HDL Implementation of Video Generator Test for 16-bit PVB's
-
ElEctric_EyE
- Posts: 3260
- Joined: 02 Mar 2009
- Location: OH, USA
Re: HDL Implementation of Video Generator Test for 16-bit PV
Arlet wrote:
... you don't keep track of the latency of the SRAM. If you were to implement that properly, you'll find that you need to update the address earlier in the pipeline than the RGB channel data.
Re: HDL Implementation of Video Generator Test for 16-bit PV
The problem is that you'll need a memory controller with read/write capabilities, otherwise there's not much point in reading the correct pixel out of the SRAM. But in addition to a memory controller, you also need a video generator that doesn't mind if the data from the memory doesn't arrive with predictable timing (otherwise you can't do any writes during active video), so it needs a FIFO.
If I were doing this, I'd start with a simple test image generator, like a black/white checker board pattern with a blue border and figure out how to properly align the sync signals so that all pixels end up where you intended. After that, try doing some more complicated stuff, like a rotozoom, or a low resolution bit mapped screen from block RAM, or a character generator from block RAM. When that all works, go back to external RAM. That's basically how I started.
If I were doing this, I'd start with a simple test image generator, like a black/white checker board pattern with a blue border and figure out how to properly align the sync signals so that all pixels end up where you intended.

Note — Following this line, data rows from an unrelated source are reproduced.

Lemma cu_qp_delta_abs_value_witness :
  (fst (ff_hevc_cu_qp_delta_abs (engine_of [true; true; true; false; true])) = 3 /\
   fst (ff_hevc_cu_qp_delta_abs
          (engine_of (repeat true 5 ++ repeat true 2 ++ false :: [true; false] ++ []))) = 10) /\
  ctx_trace (snd (ff_hevc_cu_qp_delta_abs (engine_of [true; true; true; true; false]))) =
    [elem_offset CU_QP_DELTA + 1; elem_offset CU_QP_DELTA + 1; elem_offset CU_QP_DELTA + 1;
     elem_offset CU_QP_DELTA + 1; elem_offset CU_QP_DELTA].
Proof.
  pose proof (cu_qp_delta_abs_value 3 2 [true; false] [true] [] []) as (A & _ & _ & T).
  pose proof (cu_qp_delta_abs_value 3 2 [true; false] [] [] []) as (_ & B & _).
  split; [split; [apply A; lia | apply B; [lia | reflexivity]]|].
  exact (T (engine_of [true; true; true; true; false])).
Defined.

(** ** Exp-Golomb values: motion-vector differences and remainders *)

Lemma pow2_double k : 0 <= k -> 2 ^ (k + 1) = 2 * 2 ^ k.
Proof. intros H. rewrite Z.pow_add_r by lia. lia. Qed.

Lemma mvd_prefix_ones j k rest tr er n :
  0 <= k -> (j < n)%nat -> k + Z.of_nat j <= 31 ->
  mvd_prefix n (2 ^ k) k (mkCABAC (repeat true j ++ false :: rest) tr er) =
  ((2 ^ (k + Z.of_nat j), k + Z.of_nat j), mkCABAC rest tr er).
Proof.
  revert k n. induction j as [|j IH]; intros k n Hk Hn Hj.
  - destruct n as [|n]; [lia|]. cbn [repeat app mvd_prefix]. unfold bind.
    rewrite get_cabac_bypass_cons. cbn [b2z Z.eqb].
    replace (k + Z.of_nat 0) with k by lia. reflexivity.
  - destruct n as [|n]; [lia|]. cbn [repeat app mvd_prefix]. unfold bind.
    rewrite get_cabac_bypass_cons. cbn [b2z Z.eqb].
    rewrite Z.shiftl_mul_pow2 by lia.
    assert (Hp : 0 < 2 ^ k) by (apply Z.pow_pos_nonneg; lia).
    assert (Hle : 2 ^ (k + 1) <= 2 ^ 31) by (apply Z.pow_le_mono_r; lia).
    pose proof (pow2_double k Hk) as Hk1.
    change (2 ^ 31) with 2147483648 in Hle.
    rewrite uint32_small by (change (2 ^ 32) with 4294967296; lia).
    replace (2 ^ k + 1 * 2 ^ k) with (2 ^ (k + 1)) by lia.
    replace (k + Z.of_nat (Datatypes.S j)) with (k + 1 + Z.of_nat j) in * by lia.
    apply IH; lia.
Qed.

Lemma mvd_suffix_value l rest tr er r :
  0 <= r -> r + 2 ^ Z.of_nat (length l) <= 2 ^ 31 ->
  mvd_suffix (length l) r (mkCABAC (l ++ rest) tr er) =
  (r + bits_value l 0, mkCABAC rest tr er).
Proof.
  revert r. induction l as [|b t IH]; intros r Hr Hb; cbn [length mvd_suffix] in *.
  - cbn. f_equal. lia.
  - unfold bind. cbn [app]. rewrite get_cabac_bypass_cons.
    rewrite Nat2Z.inj_succ, Z.pow_succ_r in Hb by lia.
    assert (0 < 2 ^ Z.of_nat (length t)) by (apply Z.pow_pos_nonneg; lia).
    pose proof (b2z_range b). pose proof (bits_value_range t).
    rewrite Z.shiftl_mul_pow2 by lia.
    rewrite int32_small by nia.
    rewrite IH by nia.
    cbn [bits_value]. rewrite (bits_value_acc t (2 * 0 + b2z b)).
    f_equal. lia.
Qed.

Lemma mvd_decode_code j l s rest tr er :
  (j <= 29)%nat -> length l = Datatypes.S j ->
  mvd_decode (mkCABAC (repeat true j ++ false :: l ++ s :: rest) tr er) =
  ((if s then - (2 ^ (Z.of_nat j + 1) + bits_value l 0)
    else 2 ^ (Z.of_nat j + 1) + bits_value l 0), mkCABAC rest tr er).
Proof.
  intros Hj Hl.
  assert (Hpw : 2 ^ (Z.of_nat j + 1) <= 2 ^ 30) by (apply Z.pow_le_mono_r; lia).
  assert (Hp2 : 2 <= 2 ^ (Z.of_nat j + 1)).
  { change 2 with (2 ^ 1) at 1. apply Z.pow_le_mono_r; lia. }
  pose proof (bits_value_range l) as Hbv. rewrite Hl in Hbv.
  replace (Z.of_nat (Datatypes.S j)) with (Z.of_nat j + 1) in Hbv by lia.
  change (2 ^ 30) with 1073741824 in Hpw.
  unfold mvd_decode, bind.
  change 2 with (2 ^ 1) at 1.
  rewrite (mvd_prefix_ones j 1 (l ++ s :: rest) tr er) by (unfold CABAC_MAX_BIN; lia).
  replace (1 + Z.of_nat j =? CABAC_MAX_BIN) with false by (unfold CABAC_MAX_BIN; lia).
  replace (1 + Z.of_nat j) with (Z.of_nat j + 1) by lia.
  rewrite int32_small by (change (2 ^ 31) with 2147483648; lia).
  replace (Z.to_nat (Z.of_nat j + 1)) with (length l) by lia.
  rewrite mvd_suffix_value;
    [|lia|rewrite Hl; replace (Z.of_nat (Datatypes.S j)) with (Z.of_nat j + 1) by lia;
          change (2 ^ 31) with 2147483648; lia].
  unfold get_cabac_bypass_sign, bind. rewrite get_cabac_bypass_cons.
  destruct s; cbn [b2z Z.eqb ret]; f_equal; lia.
Qed.

(** The greater-1 step and the [switch] of one component on its code. *)
Lemma mvd_greater1_code (m : MvdCode) rest tr er :
  (if b2z (mvd_g0 m) =? 0 then ret (b2z (mvd_g0 m))
   else let* g := abs_mvd_greater1_flag_decode in ret (b2z (mvd_g0 m) + g))
    (mkCABAC (mvd_g1 m ++ rest) tr er) =
  (Z.of_nat (length (mvd_g1 m)) + Z.of_nat (length (filter id (mvd_g1 m))),
   mkCABAC rest
     (repeat (elem_offset ABS_MVD_GREATER1_FLAG + 1) (length (mvd_g1 m)) ++ tr) er).
Proof.
  destruct m as [|s|j l s]; cbn [mvd_g0 mvd_g1 b2z Z.eqb app length repeat];
    [reflexivity| |];
    unfold abs_mvd_greater1_flag_decode, bind; rewrite get_cabac_cons; reflexivity.
Qed.

Lemma mvd_component_code (m : MvdCode) rest tr er :
  mvd_code_ok m ->
  mvd_component (Z.of_nat (length (mvd_g1 m)) + Z.of_nat (length (filter id (mvd_g1 m))))
    (mkCABAC (mvd_tail m ++ rest) tr er) =
  (mvd_value m, mkCABAC rest tr er).
Proof.
  destruct m as [|s|j l s]; intros Hok.
  - reflexivity.
  - destruct s; reflexivity.
  - destruct Hok as [Hj Hl]. cbn [mvd_g1 length filter id mvd_tail mvd_value].
    change (mvd_component (Z.of_nat 1 + Z.of_nat 1)) with mvd_decode.
    replace ((repeat true j ++ false :: l ++ [s]) ++ rest)
      with (repeat true j ++ false :: l ++ s :: rest)
      by (rewrite <- !app_assoc; cbn [app]; rewrite <- app_assoc; reflexivity).
    apply mvd_decode_code; assumption.
Qed.

Lemma mvd_coding_code (X Y : MvdCode) rest tr er :
  mvd_code_ok X -> mvd_code_ok Y ->
  ff_hevc_hls_mvd_coding
    (mkCABAC (mvd_g0 X :: mvd_g0 Y ::
              mvd_g1 X ++ mvd_g1 Y ++ mvd_tail X ++ mvd_tail Y ++ rest) tr er) =
  ((mvd_value X, mvd_value Y),
   mkCABAC rest
     (repeat (elem_offset ABS_MVD_GREATER1_FLAG + 1) (length (mvd_g1 Y)) ++
      repeat (elem_offset ABS_MVD_GREATER1_FLAG + 1) (length (mvd_g1 X)) ++
      elem_offset ABS_MVD_GREATER0_FLAG :: elem_offset ABS_MVD_GREATER0_FLAG :: tr) er).
Proof.
  intros HX HY. unfold ff_hevc_hls_mvd_coding, abs_mvd_greater0_flag_decode.
  unfold bind at 1. rewrite get_cabac_cons.
  unfold bind at 1. rewrite get_cabac_cons.
  unfold bind at 1. rewrite mvd_greater1_code.
  unfold bind at 1. rewrite mvd_greater1_code.
  unfold bind at 1. rewrite mvd_component_code by exact HX.
  unfold bind at 1. rewrite mvd_component_code by exact HY.
  reflexivity.
Qed.

(** X7.  A motion-vector difference with both greater flags set is a
    first-order Exp-Golomb code: [j] 1 bins, a 0 bin, [j + 1] bits [l] and
    a sign bin give the magnitude [2^(j+1) + l], at least 2, negated when
    the sign bin is 1.  In [ff_hevc_hls_mvd_coding] the two greater-0 flags
    come first, x before y, then the greater-1 flags of the components
    that are not 0, x before y, then the rest of the code of x and then
    that of y: whatever the two codes [X] and [Y] (zero; 1 or -1 by a sign
    bin; or an Exp-Golomb magnitude), bins in this order give
    [(mvd_value X, mvd_value Y)], nothing more is consumed, the contexts
    are those of the two flags only and nothing is logged.  Two 0 bins
    give (0, 0), and a component with greater-0 set and greater-1 clear is
    1 or -1 by its sign bin. *)
Theorem mvd_values (j : nat) (l rest : list bool) (s sx : bool) (tr er : list Z) :
  (j <= 29)%nat -> length l = Datatypes.S j ->
  let v := 2 ^ (Z.of_nat j + 1) + bits_value l 0 in
  mvd_decode (mkCABAC (repeat true j ++ false :: l ++ s :: rest) tr er) =
    ((if s then - v else v), mkCABAC rest tr er) /\
  2 <= v < 2 ^ 31 /\
  fst (ff_hevc_hls_mvd_coding (mkCABAC (false :: false :: rest) tr er)) = (0, 0) /\
  bins (snd (ff_hevc_hls_mvd_coding (mkCABAC (false :: false :: rest) tr er))) = rest /\
  fst (ff_hevc_hls_mvd_coding (mkCABAC (true :: false :: false :: sx :: rest) tr er)) =
    ((if sx then -1 else 1), 0) /\
  fst (ff_hevc_hls_mvd_coding
         (mkCABAC (true :: false :: true :: repeat true j ++ false :: l ++ s :: rest) tr er)) =
    ((if s then - v else v), 0) /\
  (forall X Y : MvdCode, mvd_code_ok X -> mvd_code_ok Y ->
   ff_hevc_hls_mvd_coding
     (mkCABAC (mvd_g0 X :: mvd_g0 Y ::
               mvd_g1 X ++ mvd_g1 Y ++ mvd_tail X ++ mvd_tail Y ++ rest) tr er) =
   ((mvd_value X, mvd_value Y),
    mkCABAC rest
      (repeat (elem_offset ABS_MVD_GREATER1_FLAG + 1) (length (mvd_g1 Y)) ++
       repeat (elem_offset ABS_MVD_GREATER1_FLAG + 1) (length (mvd_g1 X)) ++
       elem_offset ABS_MVD_GREATER0_FLAG :: elem_offset ABS_MVD_GREATER0_FLAG :: tr) er)).
Proof.
  intros Hj Hl. cbv zeta.
  assert (Hpw : 2 ^ (Z.of_nat j + 1) <= 2 ^ 30) by (apply Z.pow_le_mono_r; lia).
  assert (Hp2 : 2 <= 2 ^ (Z.of_nat j + 1)).
  { change 2 with (2 ^ 1) at 1. apply Z.pow_le_mono_r; lia. }
  pose proof (bits_value_range l) as Hbv. rewrite Hl in Hbv.
  replace (Z.of_nat (Datatypes.S j)) with (Z.of_nat j + 1) in Hbv by lia.
  change (2 ^ 30) with 1073741824 in Hpw.
  split; [apply mvd_decode_code; assumption|].
  split; [change (2 ^ 31) with 2147483648; lia|].
  split; [reflexivity|]. split; [reflexivity|].
  split; [destruct sx; reflexivity|].
  split.
  - pose proof (mvd_coding_code (MvdBig j l s) MvdZero rest tr er (conj Hj Hl) I) as E.
    cbn [mvd_g0 mvd_g1 mvd_tail mvd_value app] in E.
    replace ((repeat true j ++ false :: l ++ [s]) ++ rest)
      with (repeat true j ++ false :: l ++ s :: rest) in E
      by (rewrite <- !app_assoc; cbn [app]; rewrite <- app_assoc; reflexivity).
    rewrite E. reflexivity.
  - intros X Y HX HY. apply mvd_coding_code; assumption.
Qed.

Lemma mvd_values_witness :
  (mvd_decode (engine_of [true; false; true; false; true; true]) = (-6, engine_of [true]) /\
   fst (ff_hevc_hls_mvd_coding (engine_of [true; false; false; true])) = (-1, 0)) /\
  fst (ff_hevc_hls_mvd_coding
         (engine_of [true; true; false; true; false; true; false; true; false; true])) =
    (1, -6) /\
  fst (ff_hevc_hls_mvd_coding (engine_of [false; true; false; true])) = (0, -1).
Proof.
  pose proof (mvd_values 1 [true; false] [true] true true [] []
                ltac:(lia) eq_refl) as (A & _).
  pose proof (mvd_values 1 [true; false] [] true true [] []
                ltac:(lia) eq_refl) as (_ & _ & _ & _ & B & _ & G).
  split; [split; [exact A | exact B]|]. split.
  - exact (f_equal fst (G (MvdOne false) (MvdBig 1 [true; false] true)
                          I (conj (ltac:(lia) : (1 <= 29)%nat) eq_refl))).
  - exact (f_equal fst (G MvdZero (MvdOne true) I I)).
Defined.

Lemma unary_bypass_codeword p rest tr er n :
  (p < n)%nat ->
  unary_bypass n 0 (mkCABAC (repeat true p ++ false :: rest) tr er) =
  (Z.of_nat p, mkCABAC rest tr er).
Proof.
  intros Hp.
  assert (G : forall p n k (t : list bool), (p < n)%nat ->
    unary_bypass n k (mkCABAC (repeat true p ++ false :: t) tr er) =
    (k + Z.of_nat p, mkCABAC t tr er)).
  { clear. induction p as [|p IH]; intros n k t Hn; (destruct n as [|n]; [lia|]);
      cbn [repeat app unary_bypass]; unfold bind; rewrite get_cabac_bypass_cons;
      cbn [b2z Z.eqb].
    - cbn [ret]. f_equal. lia.
    - rewrite IH by lia. f_equal. lia. }
  rewrite G by exact Hp. reflexivity.
Qed.

(** X8.  The C fallback of [coeff_abs_level_remaining] decodes the
    Golomb-Rice / Exp-Golomb code of the standard: a unary prefix of [p]
    1 bins and a 0 bin, then for [p < 3] a suffix [l] of [k] bits giving
    [(p << k) + l], and for [p >= 3] a suffix of [p - 3 + k] bits giving
    [((2^(p-3) + 2) << k) + l].  So the values of prefix [p] fill
    [[p * 2^k, (p + 1) * 2^k)] for [p < 3] and
    [[(2^(p-3) + 2) * 2^k, (2^(p-2) + 2) * 2^k)] above, consecutive
    intervals without gaps. *)
Theorem coeff_abs_level_remaining_value (rc_rice_param : Z) (p : nat)
    (l rest : list bool) (tr er : list Z) :
  0 <= rc_rice_param -> (p <= 30)%nat -> (length l <= 28)%nat ->
  let k := rc_rice_param in
  let r := coeff_abs_level_remaining_decode k
             (mkCABAC (repeat true p ++ false :: l ++ rest) tr er) in
  ((p < 3)%nat -> Z.of_nat (length l) = k ->
   r = (Z.of_nat p * 2 ^ k + bits_value l 0, mkCABAC rest tr er) /\
   Z.of_nat p * 2 ^ k <= fst r < (Z.of_nat p + 1) * 2 ^ k) /\
  ((3 <= p)%nat -> Z.of_nat (length l) = Z.of_nat p - 3 + k ->
   r = ((2 ^ (Z.of_nat p - 3) + 2) * 2 ^ k + bits_value l 0, mkCABAC rest tr er) /\
   (2 ^ (Z.of_nat p - 3) + 2) * 2 ^ k <= fst r < (2 ^ (Z.of_nat p - 2) + 2) * 2 ^ k).
Proof.
  intros Hk Hp Hl. cbv zeta.
  pose proof (bits_value_range l) as Hbv.
  assert (Hpre : forall rest', unary_bypass (Z.to_nat CABAC_MAX_BIN) 0
            (mkCABAC (repeat true p ++ false :: rest') tr er) =
            (Z.of_nat p, mkCABAC rest' tr er)).
  { intros rest'. apply unary_bypass_codeword. unfold CABAC_MAX_BIN. lia. }
  assert (H28 : 2 ^ Z.of_nat (length l) <= 2 ^ 28) by (apply Z.pow_le_mono_r; lia).
  change (2 ^ 28) with 268435456 in H28.
  assert (Hpos : 0 < 2 ^ Z.of_nat (length l)) by (apply Z.pow_pos_nonneg; lia).
  split.
  - intros Hp3 Hlk.
    assert (E : coeff_abs_level_remaining_decode rc_rice_param
                  (mkCABAC (repeat true p ++ false :: l ++ rest) tr er) =
                (Z.of_nat p * 2 ^ rc_rice_param + bits_value l 0, mkCABAC rest tr er)).
    { unfold coeff_abs_level_remaining_decode, bind. rewrite Hpre.
      replace (Z.of_nat p =? CABAC_MAX_BIN) with false by (unfold CABAC_MAX_BIN; lia).
      replace (Z.of_nat p <? 3) with true by lia.
      replace (Z.to_nat rc_rice_param) with (length l) by lia.
      rewrite read_suffix_bits by (change (2 ^ 31) with 2147483648; lia).
      rewrite Z.shiftl_mul_pow2 by lia. rewrite <- Hlk.
      cbn [ret]. rewrite int32_small by (change (2 ^ 31) with 2147483648; nia).
      reflexivity. }
    rewrite E. split; [reflexivity|]. cbn [fst]. rewrite <- Hlk. nia.
  - intros Hp3 Hlk.
    set (m := Z.of_nat p - 3) in *.
    assert (Hm : 0 <= m) by (unfold m; lia).
    assert (Hsplit : 2 ^ Z.of_nat (length l) = 2 ^ m * 2 ^ rc_rice_param).
    { rewrite Hlk. apply Z.pow_add_r; lia. }
    assert (Hpm : 0 < 2 ^ m) by (apply Z.pow_pos_nonneg; lia).
    assert (Hpk : 0 < 2 ^ rc_rice_param) by (apply Z.pow_pos_nonneg; lia).
    assert (E : coeff_abs_level_remaining_decode rc_rice_param
                  (mkCABAC (repeat true p ++ false :: l ++ rest) tr er) =
                ((2 ^ m + 2) * 2 ^ rc_rice_param + bits_value l 0, mkCABAC rest tr er)).
    { unfold coeff_abs_level_remaining_decode, bind. rewrite Hpre.
      replace (Z.of_nat p =? CABAC_MAX_BIN) with false by (unfold CABAC_MAX_BIN; lia).
      replace (Z.of_nat p <? 3) with false by lia.
      fold m. replace (Z.to_nat (m + rc_rice_param)) with (length l) by lia.
      rewrite read_suffix_bits by (change (2 ^ 31) with 2147483648; lia).
      rewrite !Z.shiftl_mul_pow2 by lia.
      cbn [ret]. rewrite int32_small by (change (2 ^ 31) with 2147483648; nia).
      f_equal. lia. }
    rewrite E. split; [reflexivity|]. cbn [fst].
    replace (Z.of_nat p - 2) with (m + 1) by (unfold m; lia).
    rewrite pow2_double by exact Hm. nia.
Qed.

After that, try doing some more complicated stuff, like a rotozoom, or a low resolution bit mapped screen from block RAM, or a character generator from block RAM. When that all works, go back to external RAM. That's basically how I started.
-
ElEctric_EyE
- Posts: 3260
- Joined: 02 Mar 2009
- Location: OH, USA
Re: HDL Implementation of Video Generator Test for 16-bit PV
Sounds like a good plan of attack. I've successfully made my first 100% verilog project now as well, even the top_level.
-
ElEctric_EyE
- Posts: 3260
- Joined: 02 Mar 2009
- Location: OH, USA
Re: HDL Implementation of Video Generator Test for 16-bit PV
Arlet wrote:
...If I were doing this, I'd start with a simple test image generator, like a black/white checker board pattern with a blue border and figure out how to properly align the sync signals so that all pixels end up where you intended. After that, try doing some...
Then, I believe the next step will be to learn FIFO from a Verilog point of view. There are alot of possibilities with a FIFO, just by initially looking at it through the .xco "lightbulb tool". It seems there may be a limitation on the width to 1024 bits though... Whereas in the Virtex 6 and higher devices, one can add widths, but not in the S6. I could be wrong though, tired....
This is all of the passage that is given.